シャマラン新作『オールド』、初登場7位 監督の意向は無条件に尊重されるべきか?

監督の意向は無条件に尊重されるべきか?

 先週末の動員ランキングは、『僕のヒーローアカデミア THE MOVIE ワールド ヒーローズ ミッション』が公開4週目にして初の1位に。土日2日間の動員は12万8000人、興収は2億400万円。前週5位からのジャンプアップの要因は、8月28日から配布された第2弾入場者プレゼント(原作者・堀越耕平描き下ろし複製ミニ色紙)とのこと。改めて、アニメーション作品のファンダムの特殊さと、(アニメーション作品ならばどの作品でも使えるわけではないだろうが)その手法が使えるアドバンテージを思い知らされる。

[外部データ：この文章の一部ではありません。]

Lemma parse_Encode j : json_wf j = true → (json_depth j ≤ maxNestingDepth)%N → parse_json (Encode j) = Some j.
Proof.
  intros Hw Hd. unfold parse_json, Encode. rewrite string_length_app.
  rewrite (proj1 (all_read _) j maxNestingDepth (bytes [10]%N))
    by (done || (pose proof (json_size_text _ j (le_n _) Hw); lia)). done.
Qed.
(** Seconds, with minutes and hours as needed. *)
Definition seconds_text (v : Z) : string :=
  let seconds := pretty (v mod 60)%Z +:+ "s" in
  if (v / 60 =? 0)%Z then seconds
  else
    let minutes := pretty (v / 60 mod 60)%Z +:+ "m" +:+ seconds in
    if (v / 60 / 60 =? 0)%Z then minutes else pretty (v / 60 / 60)%Z +:+ "h" +:+ minutes.

Lemma Duration_String_seconds v : (0 < v)%Z → Duration_String (v * Second) = seconds_text v.
Proof.
  intros Hv. assert (Second ≤ v * Second)%Z by (change Second with 1000000000%Z; lia).
  unfold Duration_String. rewrite Z.abs_eq by (change Second with 1000000000%Z in *; lia).
  rewrite (proj2 (Z.ltb_ge _ 0)) by (change Second with 1000000000%Z in *; lia).
  rewrite (proj2 (Z.ltb_ge _ _)) by done. rewrite fmtFrac_seconds by lia. reflexivity.
Qed.

(** The loop over such a text. *)
Lemma parse_seconds orig v fuel : (0 < v)%Z → (v * Second ≤ 2 ^ 63)%Z → (String.length (seconds_text v) ≤ fuel)%nat →
  parse_components fuel orig 0 (seconds_text v) = Ok (v * Second)%Z.
Proof.
  intros Hv Hb Hf. unfold seconds_text in *. cbv zeta in *. set (s := (v mod 60)%Z) in *. set (m := (v / 60)%Z) in *.
  assert (v = 60 * m + s)%Z as Hvs by (apply Z.div_mod; done).
  assert (0 ≤ s < 60)%Z as Hs by (apply Z.mod_pos_bound; lia). assert (0 ≤ m)%Z as Hm by (apply Z.div_pos; lia).
  change Second with 1000000000%Z in *.
  destruct (Z.eqb_spec m 0) as [Hm0|Hm0].
  { destruct (component_length s "s" "") as [Hl|]; [|lia]. destruct fuel as [|fuel]; [simpl in *; lia|].
    rewrite (parse_step fuel orig 0 s "s" 1000000000 ""), parse_done by (done || lia). f_equal. lia. }
  set (m1 := (m mod 60)%Z) in *. set (h := (m / 60)%Z) in *.
  assert (m = 60 * h + m1)%Z as Hmh by (apply Z.div_mod; done).
  assert (0 ≤ m1 < 60)%Z as Hm1 by (apply Z.mod_pos_bound; lia). assert (0 ≤ h)%Z as Hh by (apply Z.div_pos; lia).
  destruct (component_length s "s" "") as [Hl1|]; [|lia]. change (String "s" "") with "s" in Hl1. set (st := pretty s +:+ "s") in *.
  destruct (component_length m1 "m" st) as [Hl2|]; [|lia]. change (String "m" st) with ("m" +:+ st) in Hl2.
  set (mt := pretty m1 +:+ "m" +:+ st) in *.
  assert (component_end st) by (apply pretty_end; lia). assert (component_end mt) by (apply pretty_end; lia).
  destruct (Z.eqb_spec h 0) as [Hh0|Hh0].
  - destruct fuel as [|[|fuel]]; [simpl in *; lia..|]. unfold mt. change ("m" +:+ st) with (String "m" st).
    rewrite (parse_step (S fuel) orig 0 m1 "m" 60000000000 st) by (done || lia). unfold st.
    rewrite (parse_step fuel orig _ s "s" 1000000000 ""), parse_done by (done || lia). f_equal. lia.
  - destruct (component_length h "h" mt) as [Hl3|]; [|lia]. change (String "h" mt) with ("h" +:+ mt) in Hl3.
    destruct fuel as [|[|[|fuel]]]; [simpl in *; lia..|]. change ("h" +:+ mt) with (String "h" mt).
    rewrite (parse_step (S (S fuel)) orig 0 h "h" 3600000000000 mt) by (done || lia). unfold mt.
    change ("m" +:+ st) with (String "m" st).
    rewrite (parse_step (S fuel) orig _ m1 "m" 60000000000 st) by (done || lia). unfold st.
    rewrite (parse_step fuel orig _ s "s" 1000000000 ""), parse_done by (done || lia). f_equal. lia.
Qed.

 さて、今回取り上げたいのは、8月27日に公開、オープニング3日間で動員5万7073人、興収8326万5010円を記録して週末の動員ランキングでは初登場7位となったM・ナイト・シャマラン監督の新作『オールド』だ。M・ナイト・シャマランといえば、1999年に公開された日本公開作品としてはデビュー作となる『シックス・センス』が興収76億9600万円、年間興収ランキングでも4位となる大ヒットになったことで知られる、21世紀の映画界においては数少ない「監督の名前で客を呼べる監督」の一人。もっとも、「監督の名前で客が呼べる監督」というのは今や海外での話で、2019年に公開されて全米初登場1位となった前作『ミスター・ガラス』の日本での興収は1億4000万円。同じブルース・ウィリス出演作であることもふまえて敢えて比較をするなら、その成績は50分の1以下という衝撃的な数字となっている。

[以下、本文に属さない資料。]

(* ===== verification/SampleEnv.v ===== *)
(** * SampleEnv: a concrete environment

    An instance of [Env] in which every law the development relies on is proved,
    so that each theorem with environment hypotheses can be run on an example:
    canonical UUID text, a Redis holding integers, a PostgreSQL that scans rows
    in key order and keeps documents as written, a clock that advances one second
    per tick for a while, and peers given by functions. *)
From Stdlib Require Import Ascii.
From S2P Require Import Prelude GoTime Json Domain World.

(** ** Canonical UUID text *)

(** [w] lower-case hexadecimal digits of [n]. *)
Fixpoint hexw (w : nat) (n : N) : string :=
  match w with
  | O => ""
  | S w' => String (hex_char ((n / 16 ^ N.of_nat w') mod 16)) (hexw w' n)
  end.

Definition sample_uuid_String (u : uuid) : string :=
  let n := uuid_N u in
  hexw 8 (n / 16 ^ 24) +:+ "-" +:+ hexw 4 (n / 16 ^ 20) +:+ "-" +:+ hexw 4 (n / 16 ^ 16) +:+ "-" +:+
  hexw 4 (n / 16 ^ 12) +:+ "-" +:+ hexw 12 n.

Definition hex_val (c : ascii) : option N :=
  let n := N_of_ascii c in
  if ((48 <=? n) && (n <=? 57))%N then Some (n - 48)%N
  else if ((97 <=? n) && (n <=? 102))%N then Some (n - 87)%N
  else None.

Fixpoint strip_dashes (s : string) : string :=
  match s with
  | EmptyString => ""
  | String c s' => if bool_decide (c = "-"%char) then strip_dashes s' else String c (strip_dashes s')
  end.

Fixpoint hex_value (acc : N) (s : string) : option N :=
  match s with
  | EmptyString => Some acc
  | String c s' => d ← hex_val c; hex_value (16 * acc + d) s'
  end.

Definition sample_uuid_Parse (s : string) : option uuid :=
  if (String.length s =? 36)%nat then hex_value 0 (strip_dashes s) ≫= uuid_of_N else None.

Lemma hex_char_ok d : (d < 16)%N → hex_val (hex_char d) = Some d ∧ hex_char d ≠ "-"%char.
Proof.
  intros Hd. destruct d as [|p]; [split; [reflexivity|discriminate]|].
  do 4 (try destruct p as [p|p|]); try lia; split; (reflexivity || discriminate).
Qed.

Lemma hexw_length w n : String.length (hexw w n) = w.
Proof. induction w as [|w IH]; simpl; congruence. Qed.

Lemma strip_hexw w n t : strip_dashes (hexw w n +:+ t) = hexw w n +:+ strip_dashes t.
Proof.
  induction w as [|w IH]; [done|]. cbn [hexw]. rewrite !string_app_cons. cbn [strip_dashes].
  rewrite bool_decide_eq_false_2; [by rewrite IH|]. apply hex_char_ok. by apply N.mod_lt.
Qed.

Lemma hexw_split a b n : hexw a (n / 16 ^ N.of_nat b) +:+ hexw b n = hexw (a + b) n.
Proof.
  induction a as [|a IH]; [done|]. cbn [hexw Nat.add]. rewrite string_app_cons, IH. f_equal. f_equal.
  rewrite N.Div0.div_div, <- N.pow_add_r. do 3 f_equal. lia.
Qed.

Lemma hex_value_hexw w n acc : hex_value acc (hexw w n) = Some (acc * 16 ^ N.of_nat w + n mod 16 ^ N.of_nat w)%N.
Proof.
  revert acc. induction w as [|w IH]; intros acc; cbn [hexw hex_value].
  { simpl. rewrite N.mod_1_r. f_equal. lia. }
  rewrite (proj1 (hex_char_ok _ (N.mod_lt _ 16 ltac:(done)))). simpl. rewrite IH. f_equal.
  rewrite Nat2N.inj_succ, N.pow_succ_r'.
  rewrite (N.mul_comm 16 (16 ^ N.of_nat w)), N.Div0.mod_mul_r. lia.
Qed.

Lemma sample_String_length u : String.length (sample_uuid_String u) = 36.
Proof. unfold sample_uuid_String. rewrite !string_length_app, !hexw_length. done. Qed.

Lemma strip_dash t : strip_dashes ("-" +:+ t) = strip_dashes t.
Proof. done. Qed.

Lemma sample_Parse_String u : sample_uuid_Parse (sample_uuid_String u) = Some u.
Proof.
  unfold sample_uuid_Parse. rewrite sample_String_length. simpl (36 =? 36)%nat. cbv iota.
  assert (strip_dashes (sample_uuid_String u) = hexw 32 (uuid_N u)) as ->.
  { unfold sample_uuid_String. cbv zeta. set (n := uuid_N u).
    rewrite <- (string_app_nil_r (hexw 12 n)).
    repeat (rewrite strip_hexw || rewrite strip_dash). cbn [strip_dashes]. rewrite string_app_nil_r.
    rewrite (hexw_split 4 12), (hexw_split 4 16), (hexw_split 4 20), (hexw_split 8 24). done. }
  rewrite hex_value_hexw. simpl mbind. rewrite N.mul_0_l, N.add_0_l.
  rewrite N.mod_small; [apply uuid_of_N_N|]. destruct u as [n Hn]. exact (proj1 (N.ltb_lt n (2 ^ 128)) Hn).
Qed.

(** ** The host of a URL without user information or port *)

Fixpoint sample_host (s : string) : string :=
  match s with
  | EmptyString => ""
  | String c s' => if bool_decide (c ∈ ["/"; "?"; "#"]%char) then "" else String c (sample_host s')
  end.

(** ** A mail server that offers STARTTLS and accepts everything *)

Definition sample_smtp (e : SmtpEvent) : SmtpAnswer :=
  match se_Act e with
  | SmtpDial _ => Reply 0 ""
  | SmtpGreeting => Reply 220 "mail.example ESMTP"
  | SmtpLine line =>
      if HasPrefix line "EHLO" then
        Reply 250 ("mail.example" +:+ String (ascii_of_N 10) (if se_TLS e then "AUTH PLAIN" else "STARTTLS"))
      else if HasPrefix line "STARTTLS" then Reply 220 "ready"
      else if HasPrefix line "AUTH" then Reply 235 "accepted"
      else if HasPrefix line "DATA" then Reply 354 "go ahead"
      else if HasPrefix line "QUIT" then Reply 221 "bye"
      else Reply 250 "ok"
  | SmtpWrite _ => Reply 0 ""
  | SmtpDot => Reply 250 "queued"
  end.

(** ** The environment *)

Section sample.
(** The peers: fault schedule, HTTP servers and the queue. *)
Context (faults : nat → fault) (http : HttpRequest → result HttpResponse)
  (enqueue : Task → result TaskInfo).

Definition sample_env : Env := {|
  env_now := λ t, (time_Date 2026 3 14 + Z.of_nat (t `min` 1000) * Second)%Z;
  env_uuid := λ t, default uuid_Nil (uuid_of_N (N.of_nat t + 1000));
  env_Int64N := λ _ n, (n / 2)%Z;
  env_rand_bytes := λ _ n, Ok (String.concat "" (replicate n "a"));
  env_fault := faults;
  pg_jsonb := λ s, if bool_decide (s = "") then None else
    match s with String c _ => if bool_decide (c = "{"%char) then Some s else None | _ => None end;
  jsonb := λ j, j;
  heap_order := λ _ l, l;
  env_enqueue := λ _ t, enqueue t;
  env_http := λ _ q, http q;
  env_smtp := λ _, sample_smtp;
  map_order := λ _ l, l;
  url_Hostname := λ u, if HasPrefix u "http" then Ok (sample_host (TrimPrefix u "https://"))
                       else Err (errors_New "missing protocol scheme");
  uuid_String := sample_uuid_String;
  uuid_Parse := sample_uuid_Parse;
  uuid_NewSHA1 := λ u s, default uuid_Nil (uuid_of_N (uuid_N u + N.of_nat (String.length s)));
  hmac_sha256 := λ k m, k +:+ m;
  sha256 := λ s, s;
  bcrypt_Generate := λ _ s, Ok ("hash:" +:+ s);
  bcrypt_Compare := λ h s, bool_decide (h = "hash:" +:+ s);
  redis := gmap string Z;
  redis_value := λ r k, r !! k;
  redis_IncrBy := λ r k n, let v := (default 0 (r !! k) + n)%Z in (v, <[k := v]> r);
  redis_Expire := λ r _ _, r;
  redis_Set := λ r k v _, <[k := v]> r;
  redis_SetNX := λ r k v _, match r !! k with Some _ => (false, r) | None => (true, <[k := v]> r) end
|}.

#[export] Instance sample_uuid_laws : UuidLaws sample_env.
Proof. split; [exact sample_String_length|exact sample_Parse_String]. Qed.

#[export] Instance sample_rand_laws : RandLaws sample_env.
Proof. split. simpl. intros _ n Hn. Z.to_euclidean_division_equations. lia. Qed.

#[export] Instance sample_map_laws : MapLaws sample_env.
Proof. by split. Qed.

#[export] Instance sample_pg_laws : PgLaws sample_env.
Proof.
  split; [done..|]. intros kvs _. exists kvs. split; [done|].
  rewrite <- (list_fmap_id kvs) at 1. apply Permutation_refl'. apply list_fmap_ext. by intros ? [].
Qed.

#[export] Instance sample_redis_laws : RedisLaws sample_env.
Proof.
  split; simpl; try done.
  - intros. case_decide; simplify_map_eq; done.
  - intros. case_decide; simplify_map_eq; done.
  - intros. destruct (r !! k) eqn:Hk; simpl; by rewrite ?bool_decide_eq_true_2, ?bool_decide_eq_false_2.
  - intros r k v d k' _. destruct (r !! k) eqn:Hk; simpl; case_decide; simplify_map_eq; done.
Qed.
End sample.

(** A healthy installation: nothing fails, peers answer 200, tasks are accepted. *)
Definition healthy : Env :=
  sample_env (λ _, Fine) (λ _, Ok (mkHttpResponse 200 "{}")) (λ t, Ok (mkTaskInfo (task_Type t))).

Definition world_of {E : Env} (db : DB) (r : redis) : World := mkWorld E db r [] [] [] [] 0.

Lemma sample_clock faults http enqueue : @clock_sane (sample_env faults http enqueue).
Proof.
  intros n. simpl. set (x := (_ + _)%Z).
  assert (time_day x = 20526)%Z as Hd.
  { unfold time_day, x. change (time_Date 2026 3 14) with (20526 * nsPerDay)%Z.
    rewrite Z.div_add_l by done. rewrite Z.div_small; [done|]. unfold nsPerDay, Hour, Minute, Second. lia. }
  unfold time_Year. rewrite Hd. vm_compute. split; discriminate.
Qed.

Lemma healthy_up : @services_up healthy.
Proof. split; [done|done|apply sample_clock]. Qed.

(** The healthy installation with the given tables. *)
Definition healthy_world (db : DB) : @World healthy := @world_of healthy db (∅ : gmap string Z).

(** An environment with another mail server. *)
Definition with_smtp (E : Env) (smtp : nat → SmtpEvent → SmtpAnswer) : Env := {|
  env_now := @env_now E;
  env_uuid := @env_uuid E;
  env_Int64N := @env_Int64N E;
  env_rand_bytes := @env_rand_bytes E;
  env_fault := @env_fault E;
  pg_jsonb := @pg_jsonb E;
  jsonb := @jsonb E;
  heap_order := @heap_order E;
  env_enqueue := @env_enqueue E;
  env_http := @env_http E;
  env_smtp := smtp;
  map_order := @map_order E;
  url_Hostname := @url_Hostname E;
  uuid_String := @uuid_String E;
  uuid_Parse := @uuid_Parse E;
  uuid_NewSHA1 := @uuid_NewSHA1 E;
  hmac_sha256 := @hmac_sha256 E;
  sha256 := @sha256 E;
  bcrypt_Generate := @bcrypt_Generate E;
  bcrypt_Compare := @bcrypt_Compare E;
  redis := @redis E;
  redis_value := @redis_value E;
  redis_IncrBy := @redis_IncrBy E;
  redis_Expire := @redis_Expire E;
  redis_Set := @redis_Set E;
  redis_SetNX := @redis_SetNX E
|}.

 それでも、自分も含め根強いファンも多く、だからこそスター映画の要素はほとんど皆無と言っていい今回の『オールド』も、一定の成績をおさめることができているのだろう。しかし、今回の『オールド』の配給・宣伝に関しては、一つ、疑問を呈しておきたい。というのも、今作はM・ナイト・シャマラン本人の意向で、日本ではマスコミ試写がまったくおこなわれなかったのだ。特に新型コロナウイルスのパンデミック以降、ハリウッド映画の公開スケジュールが全体的に大きく乱れていることもあるのだろう、作品によってはマスコミ試写がおこなわれないケースも増えてはきているものの、それとは別におこなわれる関係者向けの試写も含めて、今作に関しては情報管理が相当徹底していた。

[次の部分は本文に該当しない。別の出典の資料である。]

(* ===== verification/Integrity.v ===== *)
(** * Integrity: what the repositories keep true of the tables

    [db_ok] is the schema's contract (keys, uniqueness, foreign keys).  Every
    writing method preserves it, whatever round trips fail, also across
    cascading deletes and the hand-written retention transaction. *)
From S2P Require Import Prelude GoTime Json Domain World Repository.

(** ** The contract *)

Definition keyed {A} (key : A → uuid) (m : gmap uuid A) : Prop := map_Forall (λ k x, key x = k) m.
Definition refers {A B} (ref : A → uuid) (m : gmap uuid A) (target : gmap uuid B) : Prop :=
  map_Forall (λ _ x, is_Some (target !! ref x)) m.
Definition unique_on {A K} (key : A → K) (m : gmap uuid A) : Prop :=
  ∀ k1 k2 x1 x2, m !! k1 = Some x1 → m !! k2 = Some x2 → key x1 = key x2 → k1 = k2.

Record db_ok (db : DB) : Prop := mkDbOk {
  ok_tenant_key : keyed t_ID (tenants db);
  ok_channel_key : keyed cr_ID (channel_configs db);
  ok_notification_key : keyed n_ID (notifications db);
  ok_attempt_key : keyed a_ID (delivery_attempts db);
  ok_metric_key : keyed m_NotificationID (delivery_metrics db);
  ok_entitlement_key : keyed ent_TenantID (tenant_entitlements db);
  ok_apikey_key : keyed k_ID (api_keys db);
  ok_endpoint_key : keyed e_ID (webhook_endpoints db);
  ok_slug : unique_on t_Slug (tenants db);
  ok_tenant_apikey : unique_on t_APIKey (tenants db);
  ok_channel_name : unique_on (λ c, (cr_TenantID c, cr_Channel c, cr_Name c)) (channel_configs db);
  ok_apikey : unique_on k_APIKey (api_keys db);
  ok_channel_tenant : refers cr_TenantID (channel_configs db) (tenants db);
  ok_notification_tenant : refers n_TenantID (notifications db) (tenants db);
  ok_notification_channel : refers n_ChannelConfigID (notifications db) (channel_configs db);
  ok_attempt_notification : refers a_NotificationID (delivery_attempts db) (notifications db);
  ok_metric_notification : refers m_NotificationID (delivery_metrics db) (notifications db);
  ok_entitlement_tenant : refers ent_TenantID (tenant_entitlements db) (tenants db);
  ok_apikey_tenant : refers k_TenantID (api_keys db) (tenants db);
  ok_endpoint_tenant : refers e_TenantID (webhook_endpoints db) (tenants db)
}.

 「マスコミ試写をおこなわない」のは、日本でも庵野秀明が社長を務めるカラー関連作品など権利者の権限が強い作品では稀にあることで、作品公開前に批評が出ないことのメリットとデメリットを(おそらくは)慎重に天秤にかけた上での権利者の意向については尊重されるべきだろう。シャマラン作品も配給こそメジャーだが(アメリカはユニバーサル・ピクチャーズ、日本は東宝東和)、製作に関しては毎作のようにシャマラン自身が私財を持ち出すことで知られていて、作品のプロモーションにおいて特別な発言力があるのにはそのような背景がある。ただし、今回の『オールド』に関してはちょっと事情は違うのだ。